Mais cet accord était inacceptable pour les dirigeants saoudiens. Ils sont parfaitement conscients de la fragilité de leur régime, qui repose sur l’argent du pétrole et le soutien de Washington. Ils ont donc multiplié les guerres contre les alliés de l’Iran en Syrie ou au Yémen, avec le soutien actif des puissances occidentales. Malgré les innombrables crimes de guerre commis au Yémen par l’armée saoudienne, la France reste l’un de ses principaux fournisseurs d’armements.

Riyad et Washington

Si elles ont rempli les comptes en banque de Dassault et Thalès (entre autres), toutes ces dépenses en armes n’ont pas apporté beaucoup de victoires au régime saoudien. En Syrie, leur guerre par procuration a été un échec total face à l’intervention de la Russie et de l’Iran. Au Yémen, après quatre ans d’une guerre barbare, la coalition que dirigeaient les Saoudiens s’est désintégrée. Les milices soutenues par les Emirats Arabes Unis se sont retournées contre leurs alliés soutenus par les Saoudiens. Surtout, les Houthis sont loin d’être vaincus. Fin septembre, ils ont même été capables de mener une offensive terrestre victorieuse assez loin en territoire saoudien.

L’arrivée au pouvoir de Donald Trump, critique déclaré de l’accord sur le nucléaire iranien, était une bouffée d’espoir pour la monarchie saoudienne, qui a tout fait pour entraîner les Etats-Unis dans une guerre contre l’Iran. Mais même si Trump a sorti les Etats-Unis de l’accord sur le nucléaire iranien, il n’est pas en position d’attaquer l’Iran, comme l’a montré son annulation in extremis de frappes aériennes, en juin dernier. Déjà en difficulté en Afghanistan, au Sahel et en Syrie, l’impérialisme américain ne pourrait pas lancer d’offensive militaire contre l’Iran, même limitée à des frappes aériennes, sans déclencher un chaos sanglant dont il sortirait forcément affaibli.

De son côté, l’Iran a montré qu’il lui était facile de mettre en danger la production de pétrole saoudien, via ses alliés Houthis ou les FMP irakiennes. Téhéran, comme Washington, s’efforce d’accumuler un maximum d’atouts avant de négocier. C’est ce qui explique le limogeage du « va-t-en-guerre » John Bolton par Trump, tout comme son refus des offres de « médiation » de Macron sur la question iranienne. Le président français parle beaucoup – mais dans le vide, comme toujours lorsque les intérêts fondamentaux des grandes puissances sont en jeu.
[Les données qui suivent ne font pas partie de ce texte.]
(* ===== verification/SyncJobs.v ===== *)
(** * The in-memory synchronisation job store

    [MemorySyncJobStore] of [internal/user/memory_store.go]: one map under a
    read-write mutex, so each method is one atomic state transition. *)

From Stdlib Require Import ZArith Lia.
From stdpp Require Import base tactics numbers list gmap strings.
From S2P Require Import Prelude Model UserStore.

(** The interface [user.SyncJobStore]. *)
Class SyncJobStore (SS : Type) : Type := {
  ss_Create : Time → SyncJob → GoM error SS SyncJob;
  ss_GetByID : string → GoM error SS SyncJob;
  ss_Update : Time → SyncJob → GoM error SS SyncJob;
  ss_List : list string → Z → Z → GoM error SS (list SyncJob * Z);
}.

Record MemorySyncJobStore : Type := mkMemorySyncJobStore { jobs : gmap string SyncJob }.

Definition NewMemorySyncJobStore : MemorySyncJobStore := mkMemorySyncJobStore ∅.

Definition ErrSyncJobNotFound : error := ErrorString "sync job not found".

(** The [*model.SyncJob] argument is mutated; the caller's object is returned. *)
Definition MemorySyncJobStore_Create (now : Time) (job : SyncJob) :
    GoM error MemorySyncJobStore SyncJob := λ s,
  let job := set_SyncJob_CreatedAt now job in
  let job := set_SyncJob_UpdatedAt now job in
  (Ok job, mkMemorySyncJobStore (<[SyncJob_ID job := job]> (jobs s))).

Definition MemorySyncJobStore_GetByID (id : string) : GoM error MemorySyncJobStore SyncJob := λ s,
  match jobs s !! id with
  | None => (Err ErrSyncJobNotFound, s)
  | Some j => (Ok j, s)
  end.

Definition MemorySyncJobStore_Update (now : Time) (job : SyncJob) :
    GoM error MemorySyncJobStore SyncJob := λ s,
  match jobs s !! SyncJob_ID job with
  | None => (Err ErrSyncJobNotFound, s)
  | Some _ =>
      let job := set_SyncJob_UpdatedAt now job in
      (Ok job, mkMemorySyncJobStore (<[SyncJob_ID job := job]> (jobs s)))
  end.

(** [iter] is the order in which [range] visits the map. *)
Definition MemorySyncJobStore_List (iter : list string) (offset limit : Z) :
    GoM error MemorySyncJobStore (list SyncJob * Z) := λ s,
  let all := enumerate iter (jobs s) in
  match paginate all offset limit with
  | Some page => (Ok page, s)
  | None => (Panic, s)
  end.

#[export] Instance MemorySyncJobStore_SyncJobStore : SyncJobStore MemorySyncJobStore := {
  ss_Create := MemorySyncJobStore_Create;
  ss_GetByID := MemorySyncJobStore_GetByID;
  ss_Update := MemorySyncJobStore_Update;
  ss_List := MemorySyncJobStore_List;
}.

(** ** Properties *)

(** A job created or updated is read back as stored, with its update time; updating an
    unknown id fails and changes nothing; other jobs are untouched. *)
Theorem sync_job_round_trip (now : Time) (job : SyncJob) (s : MemorySyncJobStore) :
  let '(r, s') := MemorySyncJobStore_Create now job s in
  (∃ j, r = Ok j ∧ SyncJob_CreatedAt j = now ∧ SyncJob_UpdatedAt j = now ∧
     MemorySyncJobStore_GetByID (SyncJob_ID job) s' = (Ok j, s')) ∧
  (∀ id, id ≠ SyncJob_ID job →
     (MemorySyncJobStore_GetByID id s').1 = (MemorySyncJobStore_GetByID id s).1) ∧
  (∀ later job', SyncJob_ID job' = SyncJob_ID job →
     let '(r2, s2) := MemorySyncJobStore_Update later job' s' in
     MemorySyncJobStore_GetByID (SyncJob_ID job) s2 =
       (Ok (set_SyncJob_UpdatedAt later job'), s2)) ∧
  (∀ later job', SyncJob_ID job' ≠ SyncJob_ID job → jobs s !! SyncJob_ID job' = None →
     MemorySyncJobStore_Update later job' s' = (Err ErrSyncJobNotFound, s')).
Proof.
  unfold MemorySyncJobStore_GetByID, MemorySyncJobStore_Update. simpl. split_and!.
  - eexists. by rewrite lookup_insert_eq.
  - intros id Hne. rewrite lookup_insert_ne by done. by destruct (jobs s !! id).
  - intros later job' Heq. rewrite Heq, lookup_insert_eq. simpl. by rewrite ?Heq, lookup_insert_eq.
  - intros later job' Hne Hnone. rewrite lookup_insert_ne by done. by rewrite Hnone.
Qed.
Une allumette sur un tas de bois sec

La démonstration pratique de la vulnérabilité de l’industrie pétrolière saoudienne a provoqué un moment de panique sur les marchés financiers. Le prix du pétrole a même augmenté de 20 % en une seule matinée : du jamais vu depuis la guerre du Golfe de 1990. Dans un contexte de ralentissement de l’économie mondiale, les marchés internationaux n’ont pas beaucoup apprécié la plaisanterie.

Cette situation renforce ceux qui, en Europe ou chez les opposants américains à Trump, espèrent qu’un nouvel accord avec l’Iran permettrait de stabiliser la région. Mais cette solution pousserait sans doute Riyad à de nouvelles provocations contre l’Iran. Chaque soubresaut militaire, économique ou politique aggrave les contradictions qui déchirent tous les régimes de la région. Cela rappelle, si besoin, que les impérialistes n’ont rien à offrir au Moyen-Orient, à part la barbarie généralisée.